**TASK DETAILS**: Where the records hold the string "Definition", show the whole line it sits on.

====

(* ===== verification/GitHubAdapter.v ===== *)
(** * The two GitHub authorities of the control plane (github_adapter.py)

    The workflow's own token dispatches and observes; the checks-only App mints
    an installation token and writes Check Runs with it.  Each credential has a
    type of its own.  Requests go through [HTTPTransport], which also signs and
    tells the time; the monotonic clock of the observation is a class here.  The
    delivery of check_delivery.py runs over the Check Run transport. *)

From stdpp Require Import gmap.
From S2P Require Import Prelude Datetime PyValue PyText Json Protocol GitHubHttp CheckDelivery.
#[local] Open Scope Z_scope.

Definition GITHUB_API : string := "https://api.github.com".
Definition ACTIONS_TOKEN_PERMISSIONS : gmap string string := {["actions" := "write"]}.
Definition INSTALLATION_TOKEN_MAX_TTL : Z := hours 1.
Definition INSTALLATION_TOKEN_CLOCK_SKEW : Z := minutes 2.
Definition INSTALLATION_TOKEN_SAFETY_MARGIN : Z := seconds 30.

(** [except GitHubAdapterError], which [GitHubHTTPError] is. *)
Definition is_adapter_error (c : exn_class) : bool := bool_decide (c ∈ [GitHubAdapterError; GitHubHTTPError]).
Definition http_error {A} (status : Z) : result A := throw GitHubHTTPError ("GitHub API request failed: HTTP " +:+ str_of_Z status).

(** ** Credentials *)

(** [not value or any(character.isspace() ...)] *)
Definition is_malformed (value : string) : bool := negb (nonempty value) || existsb py_is_space (code_points value).

Record GitHubActionsToken := {
  at_value : string; at_repository : string; at_workflow_identity : string; at_workflow_ref : string; at_permissions : gmap string string;
}.
Definition actions_token (t : GitHubActionsToken) : result GitHubActionsToken :=
  control_if (is_malformed (at_value t)) "GITHUB_TOKEN is empty or malformed";;
  control_if (negb (bool_decide (at_permissions t = ACTIONS_TOKEN_PERMISSIONS))) "GITHUB_TOKEN permissions must be exactly actions:write";;
  Ok t.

====

**SOLVED EXERCISE**:
Definition GITHUB_API : string := "https://api.github.com".
Definition ACTIONS_TOKEN_PERMISSIONS : gmap string string := {["actions" := "write"]}.
Definition INSTALLATION_TOKEN_MAX_TTL : Z := hours 1.
Definition INSTALLATION_TOKEN_CLOCK_SKEW : Z := minutes 2.
Definition INSTALLATION_TOKEN_SAFETY_MARGIN : Z := seconds 30.
Definition is_adapter_error (c : exn_class) : bool := bool_decide (c ∈ [GitHubAdapterError; GitHubHTTPError]).
Definition http_error {A} (status : Z) : result A := throw GitHubHTTPError ("GitHub API request failed: HTTP " +:+ str_of_Z status).
Definition is_malformed (value : string) : bool := negb (nonempty value) || existsb py_is_space (code_points value).
Definition actions_token (t : GitHubActionsToken) : result GitHubActionsToken :=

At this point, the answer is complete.